Jerome's Furniture Warehouse
- Founded: 1954; 72 years ago in San Diego, California, US
- Founder: Jim Navarra
- Number of locations: 25 locations, 1 corporate office, 1 distribution center, 7 clearance centers
- Area served: San Diego and Los Angeles, California
- Key people: Jerome "Jerry" Navarra, Chairman, Brian Woods President & CEO
- Products: Furniture and mattresses
- Services: Same day delivery, e-commerce
- Revenue: Approximately $250 million
- Owner: Family owned
- Number of employees: 611
- Website: www.jeromes.com

= Jerome's =

American discount furniture store chain

Jerome's Furniture Warehouse is a family-owned chain of discount furniture stores in Southern California, with its headquarters in San Diego, California. The company's key owner and figurehead is Jerome "Jerry" Navarra. By 2012 it was noted that Jerome's sold approximately one out of every four mattresses in San Diego County. By 2013 they were the second fastest growing furniture retailer in the United States.

== History ==
In 1954, Jim Navarra and his two partners started a furniture store named Strep's Warehouse. In 1960 Jim Navarra became the sole owner, and in 1968 he renamed the store Jerome's Furniture Warehouse after his son Jerome. Reluctant to sell furniture for a living, Jerome "Jerry" Navarra originally thought he might attend medical school. However, in 1970 after finishing a business degree at San Diego State University, he spent six months helping out at the store. Having enjoyed the experience, Jerry Navarra decided to stay, with the store eventually becoming his responsibility.

Between 1980 and 1990, four branches were added in the San Diego Metro Area: San Marcos, Chula Vista, El Cajon, and Scripps Ranch. The original downtown store was moved in 2000 to West Morena Boulevard. Between 2009 and 2013 four more locations were added, which opened up the Los Angeles market.

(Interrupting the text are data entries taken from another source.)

(** [Math.pow(x, 2)]: the square, one correctly rounded product. *)
Definition Math_pow2 (x : number) : number := (x * x)%float.

(** The integer value of a double, when it has one. *)
Definition toZ (x : number) : option Z :=
  match Prim2SF x with
  | S754_zero _ => Some 0%Z
  | S754_finite s m e =>
      let n := if s then Z.neg m else Z.pos m in
      if (0 <=? e)%Z then Some (n * 2 ^ e)%Z
      else if (n mod 2 ^ (- e) =? 0)%Z then Some (n / 2 ^ (- e))%Z
      else None
  | _ => None
  end.

End JS.

(* ================================================================== *)
(** * Quality Aggregator (uiValidator.ts)                             *)
(* ================================================================== *)

Module QualityAggregator.
Import JS.
Local Open Scope float_scope.
Local Open Scope string_scope.

(** [ValidationResult.breakdown]: always the six keys, in this order. *)
Record Breakdown := {
  visualSimilarity    : number;
  layoutAccuracy      : number;
  colorMatching       : number;
  typographyMatch     : number;
  interactionElements : number;
  brandConsistency    : number
}.

(** [Object.entries(breakdown)] and [Object.values(breakdown)]:
    own properties in insertion order. *)
Definition entries (bd : Breakdown) : list (string * number) :=
  [ ("visualSimilarity",    visualSimilarity bd);
    ("layoutAccuracy",      layoutAccuracy bd);
    ("colorMatching",       colorMatching bd);
    ("typographyMatch",     typographyMatch bd);
    ("interactionElements", interactionElements bd);
    ("brandConsistency",    brandConsistency bd) ].

Definition values (bd : Breakdown) : list number := map snd (entries bd).

Definition weights : list (string * number) :=
  [ ("visualSimilarity",    0.25);
    ("layoutAccuracy",      0.20);
    ("colorMatching",       0.15);
    ("typographyMatch",     0.15);
    ("interactionElements", 0.15);
    ("brandConsistency",    0.10) ].

Fixpoint lookup {A} (key : string) (o : list (string * A)) : option A :=
  match o with
  | [] => None
  | (k, v) :: rest => if String.eqb k key then Some v else lookup key rest
  end.

(** [weights[key] || 0] *)
Definition weightOf (key : string) : number :=
  match lookup key weights with
  | Some w => w
  | None => 0
  end.

(** The loop of [calculateOverallScore]: [(totalScore, totalWeight)]. *)
Definition totals (bd : Breakdown) : number * number :=
  fold_left
    (fun acc kv =>
       let '(totalScore, totalWeight) := acc in
       let weight := weightOf (fst kv) in
       (totalScore + snd kv * weight, totalWeight + weight))
    (entries bd) (0, 0).

Definition calculateOverallScore (bd : Breakdown) : number :=
  let '(totalScore, totalWeight) := totals bd in
  Math_round (totalScore / totalWeight).

(** [scores.reduce((a, b) => a + b, 0)] *)
Definition sum (scores : list number) : number :=
  fold_left (fun a b => a + b) scores 0.

Definition calculateConfidence (bd : Breakdown) : number :=
  let scores := values bd in
  let average := sum scores / ofNat (List.length scores) in
  let variance :=
    fold_left (fun a b => a + Math_pow2 (b - average)) scores 0
    / ofNat (List.length scores) in
  let standardDeviation := Math_sqrt variance in
  let confidence := Math_max 0 (100 - standardDeviation) in
  Math_round confidence.

(** The quotient that [calculateOverallScore] rounds. *)
Definition weightedMean (bd : Breakdown) : number :=
  let '(totalScore, totalWeight) := totals bd in
  totalScore / totalWeight.

(** The standard deviation in the spec's words: the square root of the
    mean squared deviation from the mean (sums taken from 0, in the
    order of the scores). *)
Definition mean (scores : list number) : number :=
  sum scores / ofNat (List.length scores).
(** C1 (amended).  On a sensor configured with [retention >= 4] the
    score is 1 exactly when the window is full and every record in it is
    a failure.  In that case [issue_warnings] calls the mild action,
    which logs at level [info], and nothing else; otherwise it calls no
    action at all.  The medium and the severe action are never called. *)
Theorem issue_warnings_fires_mild_only
  (r : Z) (env : Env) (w : World) :
  configured r (sensor w) ->
  4 <= r ->
  exists q,
    score w = (Ok q, w)
    /\ ((q == 1)%Q <->
        len (items (_records (sensor w))) = r
        /\ Forall failed (items (_records (sensor w))))
    /\ ((q == 1)%Q ->
        issue_warnings env w
        = (Ok tt, with_trace w [Invoked InIssueWarnings Mild;
                                Logged info (unreachable_message env)]))
    /\ (~ (q == 1)%Q -> issue_warnings env w = (Ok tt, w)).
Proof.
  intros Hc Hr. apply configured_inv in Hc.
  destruct Hc as (_ & Hret & Hw & Hmax & Hlen).
  set (f := len (filter result (items (_records (sensor w))))).
  assert (Hf : f <= len (items (_records (sensor w)))).
  { unfold f, len. pose proof (filter_length_le result (items (_records (sensor w)))).
    lia. }
  assert (Hscore : score w = (Ok (inject_Z f / inject_Z r)%Q, w)).
  { rewrite score_eq by lia. now rewrite Hret. }
  exists (inject_Z f / inject_Z r)%Q.
  assert (Hone : (inject_Z f / inject_Z r == 1)%Q <->
                 len (items (_records (sensor w))) = r
                 /\ Forall failed (items (_records (sensor w)))).
  { rewrite ratio_is_1 by lia. unfold failed.
    rewrite <- filter_length_all. unfold f, len in *. split.
    - intros Hfr. split; lia.
    - intros [H1 H2]. lia. }
  assert (Hpolicy : warnings (sensor w)
                    = [(1, Mild); (r / 2, Medium); (r, Severe)]).
  { rewrite Hw. cbn [setitem].
    destruct (Z.eqb_spec 1 (r / 2)) as [E|_];
      [exfalso; Z.div_mod_to_equations; lia|].
    cbn [setitem]. destruct (Z.eqb_spec 1 r) as [E|_]; [lia|].
    destruct (Z.eqb_spec (r / 2) r) as [E|_];
      [exfalso; Z.div_mod_to_equations; lia|].
    reflexivity. }
  assert (Hmedium : (r / 2 * r <=? f) = false).
  { apply Z.leb_gt.
    assert (2 <= r / 2) by (Z.div_mod_to_equations; lia).
    nia. }
  assert (Hsevere : (r * r <=? f) = false).
  { apply Z.leb_gt. nia. }
  split; [exact Hscore|]. split; [exact Hone|].
  split.
  - intros Hq. rewrite ratio_is_1 in Hq by lia.
    unfold issue_warnings, bind at 1, self. rewrite Hpolicy.
    rewrite (issue_warnings_loop_cons _ _ _ _ _ _ Hscore), Qle_bool_ratio by lia.
    replace (1 * r <=? f) with true by (symmetry; apply Z.leb_le; lia).
    cbn [call]. unfold mild_warning, log. cbn [Logger_getattr String.eqb].
    cbn -[issue_warnings_loop lit]. rewrite <- app_assoc. cbn [app].
    fold (unreachable_message env).
    set (evs := [Invoked InIssueWarnings Mild;
                 Logged info (unreachable_message env)]).
    change (issue_warnings_loop env [(r / 2, Medium); (r, Severe)]
              (with_trace w evs) = (Ok tt, with_trace w evs)).
    pose proof (score_with_trace w evs _ Hscore) as Hs'.
    rewrite (issue_warnings_loop_cons _ _ _ _ _ _ Hs'), Qle_bool_ratio, Hmedium by lia.
    rewrite (issue_warnings_loop_cons _ _ _ _ _ _ Hs'), Qle_bool_ratio, Hsevere by lia.
    reflexivity.
  - intros Hq. rewrite ratio_is_1 in Hq by lia.
    unfold issue_warnings, bind at 1, self. rewrite Hpolicy.
    rewrite (issue_warnings_loop_cons _ _ _ _ _ _ Hscore), Qle_bool_ratio by lia.
    replace (1 * r <=? f) with false by (symmetry; apply Z.leb_gt; lia).
    rewrite (issue_warnings_loop_cons _ _ _ _ _ _ Hscore), Qle_bool_ratio, Hmedium by lia.
    rewrite (issue_warnings_loop_cons _ _ _ _ _ _ Hscore), Qle_bool_ratio, Hsevere by lia.
    reflexivity.
Qed.
Lemma last_seqZ (m n d : Z) : 0 < n -> List.last (seqZ m n) d = m + n - 1.
Proof.
  intros Hn. replace n with ((n - 1) + 1) at 1 by lia.
  rewrite seqZ_app by lia. rewrite (seqZ_cons _ 1) by lia.
  change (Z.pred 1) with 0. rewrite (seqZ_nil _ 0) by lia.
  rewrite List.last_last. lia.
Qed.

Lemma names_lookup (R : Z) (cells : list xlsxC) :
  forall cols i c,
    List.map C_R cells = List.map (fun col => cellName col R) cols ->
    cells !! i = Some c ->
    exists col, cols !! i = Some col /\ C_R c = cellName col R.
Proof.
  induction cells as [|cell cells IH]; intros cols i c Hnames Hi; [discriminate|].
  destruct cols as [|col cols]; [discriminate|].
  cbn [List.map] in Hnames. injection Hnames as Hname Hnames.
  destruct i as [|i].
  - cbn in Hi. injection Hi as <-. exists col. now split.
  - cbn in Hi. now apply (IH cols i c).
Qed.

Lemma names_length (R : Z) (cells : list xlsxC) (cols : list Z) :
  List.map C_R cells = List.map (fun col => cellName col R) cols ->
  length cells = length cols.
Proof. intros H. apply (f_equal (@length _)) in H. now rewrite !length_map in H. Qed.

Lemma record_row (r : xlsxRow) : mkRow (Row_R r) (Row_C r) = r.
Proof. now destruct r. Qed.

(** A row without a gap is left as it is. *)
Lemma checkRowData_dense (rowIdx : Z) (r : xlsxRow) :
  denseRow r ->
  Z.of_nat (length (Row_C r)) <= TotalColumns ->
  Row_R r = rowIdx + 1 ->
  1 <= Row_R r <= TotalRows ->
  checkRowData rowIdx r = Ret (r, None).
Proof.
  intros Hdense Hlen Hidx HR. unfold checkRowData.
  destruct (Z.eqb_spec (Z.of_nat (length (Row_C r))) 0) as [Hz | Hnz]; [reflexivity|].
  set (L := Z.of_nat (length (Row_C r))) in *.
  assert (Hcols : Forall (fun col => 1 <= col <= TotalColumns) (seqZ 1 L)).
  { apply List.Forall_forall. intros col Hin%list_elem_of_In%elem_of_seqZ. lia. }
  rewrite (fillReferences_named rowIdx (Row_R r) (Row_C r) (seqZ 1 L) 0 HR Hcols Hdense).
  assert (Hne : Row_C r <> []) by (intros Hnil; apply Hnz; subst L; now rewrite Hnil).
  rewrite (last_named (Row_R r) (Row_C r) (seqZ 1 L) _ 0 Hne Hdense).
  rewrite last_seqZ by lia.
  rewrite (CellNameToCoordinates_cellName (1 + L - 1) (Row_R r)) by lia.
  replace (L <? 1 + L - 1) with false by (symmetry; apply Z.ltb_ge; lia).
  now rewrite record_row.
Qed.

(** A well-formed row is made a row without a gap that keeps its cells. *)
Lemma checkRowData_wellFormed (rowIdx : Z) (r : xlsxRow) :
  wellFormedRow r ->
  Row_R r = rowIdx + 1 ->
  1 <= Row_R r <= TotalRows ->
  exists cells',
    checkRowData rowIdx r = Ret (mkRow (Row_R r) cells', None)
    /\ denseRow (mkRow (Row_R r) cells')
    /\ Z.of_nat (length cells') = lastColumn r
    /\ Z.of_nat (length cells') <= TotalColumns
    /\ (forall c col, In c (Row_C r) -> fst (fst (CellNameToCoordinates (C_R c))) = col ->
        cells' !! Z.to_nat (col - 1) = Some c).
Proof.
  intros (cols & Hsorted & Hcols & Hnames) Hidx HR.
  pose proof (names_length _ _ _ Hnames) as Hlen.
  destruct (Row_C r) as [|cell0 cells0] eqn:Hcells.
  - exists []. unfold checkRowData, denseRow, lastColumn. rewrite Hcells. cbn.
    rewrite <- Hcells, record_row. repeat split; try reflexivity; try lia.
    unfold TotalColumns. lia.
  - rewrite <- Hcells in *.
    assert (Hne : Row_C r <> []) by (rewrite Hcells; discriminate).
    assert (Hcne : cols <> []) by (intros ->; rewrite Hcells in Hlen; discriminate).
    set (lastCol := List.last cols 0).
    assert (Hlastname : C_R (List.last (Row_C r) (blankCell "")) = cellName lastCol (Row_R r))
      by (apply last_named; assumption).
    assert (Hlastin : In lastCol cols).
    { subst lastCol. clear -Hcne. induction cols as [|x l IH]; [congruence|].
      destruct l as [|y l]; [now left|]. right. apply IH. discriminate. }
    assert (Hlastvalid : 1 <= lastCol <= TotalColumns)
      by (rewrite List.Forall_forall in Hcols; now apply Hcols).
    assert (Hcount : Z.of_nat (length cols) <= lastCol).
    { pose proof (sorted_last_ge cols 1 0 Hsorted) as H.
      assert (Hall : Forall (fun y => 1 <= y) cols)
        by (eapply List.Forall_impl; [|exact Hcols]; cbn; lia).
      specialize (H Hall Hcne). subst lastCol. lia. }
    assert (HlastColumn : lastColumn r = lastCol).
    { unfold lastColumn. rewrite Hcells at 1. rewrite Hlastname.
      now rewrite CellNameToCoordinates_cellName. }
    assert (Hparse : forall i c, Row_C r !! i = Some c ->
              exists col, cols !! i = Some col /\ 1 <= col <= TotalColumns
                          /\ fst (fst (CellNameToCoordinates (C_R c))) = col).
    { intros i c Hi. destruct (names_lookup _ _ _ _ _ Hnames Hi) as (col & Hcol & Hname).
      exists col. split; [exact Hcol|].
      assert (Hv : 1 <= col <= TotalColumns).
      { rewrite List.Forall_forall in Hcols. apply Hcols.
        apply list_elem_of_In. eapply list_elem_of_lookup_2. exact Hcol. }
      split; [exact Hv|]. rewrite Hname. now rewrite CellNameToCoordinates_cellName. }
    destruct (Z.eq_dec (Z.of_nat (length cols)) lastCol) as [Hfull | Hgap].
    + (* the row has no gap *)
      assert (Hseq : cols = seqZ 1 (Z.of_nat (length cols))).
      { apply (sorted_full cols 1 0 Hsorted); [|exact Hcne|subst lastCol; lia].
        eapply List.Forall_impl; [|exact Hcols]. cbn. lia. }
      assert (Hdense : denseRow r).
      { unfold denseRow. rewrite Hnames, Hlen. now rewrite <- Hseq. }
      exists (Row_C r). rewrite record_row.
      split; [apply checkRowData_dense; [exact Hdense | lia | exact Hidx | exact HR]|].
      split; [exact Hdense|]. split; [lia|]. split; [lia|].
      intros c col Hin%list_elem_of_In Hcol.
      apply list_elem_of_lookup_1 in Hin as [i Hi].
      destruct (Hparse i c Hi) as (col' & Hcol' & _ & Hfst).
      rewrite Hcol in Hfst. subst col'.
      rewrite Hseq in Hcol'. apply lookup_seqZ in Hcol' as [Hcol' _].
      replace (Z.to_nat (col - 1)) with i by lia. exact Hi.
    + (* the row has a gap *)
      unfold checkRowData.
      replace (Z.of_nat (length (Row_C r)) =? 0) with false
        by (symmetry; apply Z.eqb_neq; rewrite Hcells; cbn [length]; lia).
      rewrite (fillReferences_named rowIdx (Row_R r) (Row_C r) cols 0 HR Hcols Hnames).
      rewrite Hlastname, (CellNameToCoordinates_cellName lastCol (Row_R r) Hlastvalid HR).
      replace (Z.of_nat (length (Row_C r)) <? lastCol) with true
        by (symmetry; apply Z.ltb_lt; lia).
      rewrite blankCells_valid.
      2:{ lia. }
      2:{ apply List.Forall_forall. intros i Hin%list_elem_of_In%elem_of_seqZ. lia. }
      set (newlist := List.map _ (seqZ 0 lastCol)).
      assert (Hnewlen : Z.of_nat (length newlist) = lastCol).
      { subst newlist. rewrite length_map, length_seqZ. lia. }
      destruct (placeCells_spec (Row_R r) (Row_C r) cols newlist HR Hnames)
        as (cells' & Hrun & Hlen' & Hkept & Hother).
      { apply List.Forall_forall. intros col Hin. split.
        - rewrite List.Forall_forall in Hcols. now apply Hcols.
        - rewrite Hnewlen. subst lastCol. now apply sorted_le_last. }
      { now apply sorted_NoDup. }
      rewrite Hrun. cbn [go_bind]. exists cells'.
      split; [reflexivity|].
      assert (Hkeep : forall c col, In c (Row_C r) ->
                fst (fst (CellNameToCoordinates (C_R c))) = col ->
                cells' !! Z.to_nat (col - 1) = Some c).
      { intros c col Hin%list_elem_of_In Hcol.
        apply list_elem_of_lookup_1 in Hin as [i Hi].
        destruct (Hparse i c Hi) as (col' & Hcol' & _ & Hfst).
        rewrite Hcol in Hfst. subst col'.
        now apply (Hkept i). }
      split; [|split; [lia | split; [lia | exact Hkeep]]].
      (* every place carries the reference of its column *)
      unfold denseRow. cbn [Row_C Row_R]. apply list_eq. intros j.
      rewrite !map_fmap, !list_lookup_fmap.
      destruct (decide (j < length cells')%nat) as [Hj | Hj].
      2:{ rewrite lookup_ge_None_2 by lia.
          rewrite lookup_seqZ_ge by lia. reflexivity. }
      rewrite lookup_seqZ_lt by lia. cbn.
      destruct (In_dec Z.eq_dec (1 + Z.of_nat j) cols) as [Hin | Hnin].
      * apply list_elem_of_In, list_elem_of_lookup_1 in Hin as [i Hi].
        assert (Hi' : is_Some (Row_C r !! i)).
        { apply lookup_lt_is_Some. rewrite Hlen. eapply lookup_lt_Some. exact Hi. }
        destruct Hi' as [c Hc].
        destruct (names_lookup _ _ _ _ _ Hnames Hc) as (col & Hcol & Hname).
        assert (col = 1 + Z.of_nat j) by congruence. subst col.
        pose proof (Hkept i c _ Hc Hi) as Hplaced.
        replace (Z.to_nat (1 + Z.of_nat j - 1)) with j in Hplaced by lia.
        rewrite Hplaced. cbn. now rewrite Hname.
      * rewrite Hother.
        2:{ intros col Hin Heq. apply Hnin.
            rewrite List.Forall_forall in Hcols. specialize (Hcols col Hin).
            replace (1 + Z.of_nat j) with col by lia. exact Hin. }
        subst newlist. rewrite map_fmap, list_lookup_fmap.
        rewrite lookup_seqZ_lt by lia. cbn.
        replace (0 + Z.of_nat j + 1) with (1 + Z.of_nat j) by lia.
        now rewrite <- Hidx.
Qed.
(** C7 (as amended). With a world model, a file that the oracle
    predicts, that is indexed and that the traversal did not reach
    enters at distance 1 with source [world_model] and confidence
    [max(0.85, round(s, 3))], [s] being the largest strength predicted
    for it; a predicted file that the traversal reached is marked
    [graph+world_model] at distance 1, unless it is a changed file.
    When the oracle is disabled, does not import or does not
    initialise, the entries are those of the traversal and the summary
    carries the error. *)
Theorem oracle_predictions_merge :
  (∀ predict f,
     (_build_cognitive_world self cognitive st).1 = Some predict →
     (∃ s, predicted_for predict (dom (indexed_files st)) changed f s) →
     ∃ e, e ∈ impacted report ∧ file_path e = f ∧
          match sd !! f with
          | None =>
              distance e = 1%Z ∧ impact_kind e = "direct" ∧
              impact_source e = "world_model" ∧
              ∃ s, strongest predict (dom (indexed_files st)) changed f s ∧
                   confidence e = Py.max (85 # 100) (Py.round3 s)
          | Some d =>
              if (d =? 0)%Z
              then distance e = 0%Z ∧ impact_source e = "changed"
              else distance e = 1%Z ∧
                   impact_source e = "graph+world_model"
          end) ∧
  (unavailable self cognitive →
   impacted report =
     entry_of sd {| predicted_set := ∅; predicted_strength := ∅;
                    pred_distance := sd |}
       <$> merge_sort item_le (map_to_list sd) ∧
   (∀ e, e ∈ impacted report →
         (impact_source e = "graph" ∨ impact_source e = "changed") ∧
         sd !! file_path e = Some (distance e)) ∧
   enabled (world_model report) = false ∧
   is_Some (error (world_model report)) ∧
   world_predicted_files report = []).
Proof.
  pose proof (changed_files_NoDup self cognitive relative_to_root st
                changed_files max_depth) as Hnd.
  split.
  - intros predict f Hw Hpred.
    assert (dom (get_indexed_file_meta st) = dom (indexed_files st)) as Hdom
      by apply dom_fmap_L.
    rewrite <- Hdom in Hpred |- *. clear Hdom.
    assert (p = apply_predictions predict (dom (get_indexed_file_meta st))
                  changed sd) as Hp by (unfold Spec.predictions; by rewrite Hw).
    assert (f ∈ predicted_set p) as Hset
      by (rewrite Hp; by apply predicted_set_spec).
    pose proof (pred_distance_spec predict (dom (get_indexed_file_meta st))
                  changed sd f) as Hd.
    rewrite <- Hp in Hd. rewrite decide_True in Hd by done.
    exists (entry_of sd p (f, lower1 (sd !! f))).
    split; [apply elem_of_impacted; eauto|].
    split; [apply entry_of_file_path|].
    destruct (sd !! f) as [d|] eqn:Hsd.
    + destruct (inv_sound _ _ _ _ (final_inv _ _ max_depth Hnd) f d Hsd)
        as (n & -> & _).
      unfold entry_of, lower1.
      destruct (Z.of_nat n =? 0)%Z eqn:Hz.
      * apply Z.eqb_eq in Hz. rewrite Hz. cbn. done.
      * apply Z.eqb_neq in Hz.
        assert ((if (1 <? Z.of_nat n)%Z then 1%Z else Z.of_nat n) = 1%Z)
          as -> by (destruct (1 <? Z.of_nat n)%Z eqn:?; lia).
        cbn. rewrite Hsd.
        rewrite (bool_decide_eq_true_2 (is_Some _)) by eauto.
        rewrite (bool_decide_eq_true_2 (f ∈ _)) by done. done.
    + destruct (predicted_strength_spec predict
                  (dom (get_indexed_file_meta st)) changed sd f)
        as (s & Hs & Hstrong); [by rewrite <- Hp|].
      rewrite <- Hp in Hs.
      unfold entry_of, lower1. cbn. rewrite Hsd, Hs.
      rewrite (bool_decide_eq_false_2 (is_Some _)) by by intros [? ?].
      rewrite (bool_decide_eq_true_2 (f ∈ _)) by done. cbn.
      repeat split; eauto.
  - intros Hun. destruct (unavailable_None Hun) as (Hnone & Hen & Herr).
    rewrite impacted_eq, world_summary_eq, world_predicted_eq.
    rewrite !(world_None_predictions Hnone). cbn [pred_distance predicted_set].
    split; [done|]. split; [|done].
    intros e ([f d] & -> & Hin)%list_elem_of_fmap.
    rewrite merge_sort_Permutation in Hin. apply elem_of_map_to_list in Hin.
    rewrite entry_of_file_path, entry_of_distance. split; [|done].
    unfold entry_of. destruct (classify d) as [k c].
    destruct (d =? 0)%Z; [by right|].
    rewrite (bool_decide_eq_false_2 (f ∈ _)) by apply not_elem_of_empty.
    rewrite andb_false_r. cbn. by left.
Qed.
End Impact.
End ImpactTheorems.

Module ImpactExamples.
Import StateStore IndexService Scenario BfsFacts RefreshFacts
  ImpactFacts OracleFacts ImpactTheorems Spec.
#[local] Open Scope string_scope.
Lemma progress_reports_increments_witness :
  ∃ x l,
    heap Examples.started !! 0%nat = Some x
    ∧ x_listeners x = Some l
    ∧ ∃ new,
        trace (calls Examples.plain
                 (progress_events 0 [(100, true, 300); (250, true, 300)]) Examples.started)
        = trace Examples.started ++ new
        ∧ bytes_reported new = 250
        ∧ sizes_reported new = 2%nat.
Proof.
  eexists _, _. split; [reflexivity|]. split; [reflexivity|].
  lazymatch goal with
  | |- ∃ new, trace (calls _ (progress_events _ ?events) _) = _ ∧ _ =>
      edestruct (λ x l Hx Hl,
                   proj2 (progress_reports_increments Examples.plain 0 x l Examples.started
                            Hx Hl) events)
        as (new & Ht & Hb & Hs); [reflexivity..|]
  end.
  exists new. split; [exact Ht|]. split; [exact Hb | exact Hs].
Defined.

(** ** What a call changes in the adapter's maps *)

Lemma listening_for_Some (w : World) (h : nat) (id : string) :
  listening_for w h = Some id
  ↔ ∃ x l, heap w !! h = Some x ∧ x_listeners x = Some l ∧ Segment.id (l_segment l) = id.
Proof.
  unfold listening_for. split.
  - destruct (heap w !! h) as [x|]; [|done]. cbn.
    destruct (x_listeners x) as [l|] eqn:Hl; [|done]. cbn. intros [= <-]. eauto.
  - intros (x & l & -> & Hl & <-). cbn. by rewrite Hl.
Qed.

Lemma listeners_read_unheard (h : nat) (w : World) :
  listening_for w h = None → ∃ message, listeners_read h w = (Throw message, w).
Proof.
  unfold listening_for, listeners_read, xhr_read, mbind, M_bind, throw.
  destruct (heap w !! h) as [x|]; cbn; [|eauto].
  destruct (x_listeners x); cbn; [done|eauto].
Qed.

Lemma deliver_unheard (settings : Settings) (now : Z) (h : nat) (signal : Signal)
    (w : World) :
  listening_for w h = None →
  self (exec (deliver settings now h signal) w) = self w.
Proof.
  intros Hnone.
  destruct (listeners_read_unheard h w Hnone) as [message Hread].
  destruct signal as [loaded computable total|status response responseURL| | |];
    unfold exec, deliver, onProgress, onError, onTimeout, segmentDownloadFinished_resume;
    unfold mbind, M_bind; rewrite ?Hread; try done.
  unfold xhr_update, modify.
  set (w0 := mkWorld (self w) (alter (xhr_respond status response responseURL) h (heap w))
                     (trace w)).
  assert (listening_for w0 h = None) as Hnone0.
  { unfold listening_for in *. cbn. rewrite list_lookup_alter_eq.
    destruct (heap w !! h) as [x|]; cbn in *; [|done].
    by destruct (x_listeners x). }
  destruct (listeners_read_unheard h w0 Hnone0) as [message0 Hread0].
  unfold onLoad, mbind, M_bind, xhr_read.
  destruct (heap w0 !! h); [|done]. by rewrite Hread0.
Qed.
(** * RedisRemoteOtaiInterface

    A shallow embedding of [lib/RedisRemoteOtaiInterface.cpp]: the client-side
    facade that turns create/remove/set/get/getStats/clearStats calls into
    commands on a Redis channel and recovers the results by a blocking wait,
    together with the notification path that hands callback tables to the
    background thread.

    Member functions become state-passing functions over a record holding
    the members of the class.  The state survives an exception, so the
    commands already put on the channel stay observable after a throw. *)

From Stdlib Require Import ZArith List String Bool Lia.
Import ListNotations.
Local Open Scope Z_scope.

(** ** OTAI basic types *)

Definition otai_object_type_t := Z.
Definition otai_object_id_t := Z.
Definition otai_attr_id_t := Z.
Definition otai_stat_id_t := Z.

(** [otai_status_t]: the status codes this file names, and every other
    code the backend may answer with. *)
Inductive otai_status_t : Type :=
| OTAI_STATUS_SUCCESS
| OTAI_STATUS_FAILURE
| OTAI_STATUS_NOT_IMPLEMENTED
| OTAI_STATUS_INSUFFICIENT_RESOURCES
| OTAI_STATUS_BUFFER_OVERFLOW
| OTAI_STATUS_OTHER (code : Z).

Inductive otai_common_api_t : Type :=
| OTAI_COMMON_API_CREATE
| OTAI_COMMON_API_REMOVE
| OTAI_COMMON_API_SET
| OTAI_COMMON_API_GET.

(** The union [otai_attribute_value_t], tagged with the member in use.
    Only the object-id members are told apart; every other member is an
    opaque payload. *)
Inductive otai_attribute_value_t : Type :=
| AttrValue_other (payload : Z)
| AttrValue_oid (oid : otai_object_id_t)
| AttrValue_objlist (list : list otai_object_id_t).

Record otai_attribute_t : Type := mk_attribute {
  attr_id : otai_attr_id_t;
  attr_value : otai_attribute_value_t
}.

By 2013 Jerome's was selling roughly a quarter of all mattresses in San Diego County and was the second fastest growing furniture retailer in the United States.

By 2015 Jerome's had a total of 11 stores and a turnover of over $147 million, and had attained a top-fifty furniture retail ranking. Its strategies include selling its goods for a standard competitive price without periods of discounting, and offering free design services. In 2019 it began offering a free digital floor planner tool on its website.

Jerry Navarra has been both the namesake and the face of Jerome's Furniture since 1973 when he first appeared in a Jerome's TV ad. By 2012 he had appeared in more than 4,000 commercials, and now includes his family, the third generation of Navarras to join the family business.
In 2008, Jerome's won the Western Home Furnishings Association's (WHFA) annual Retailer of the Year Award.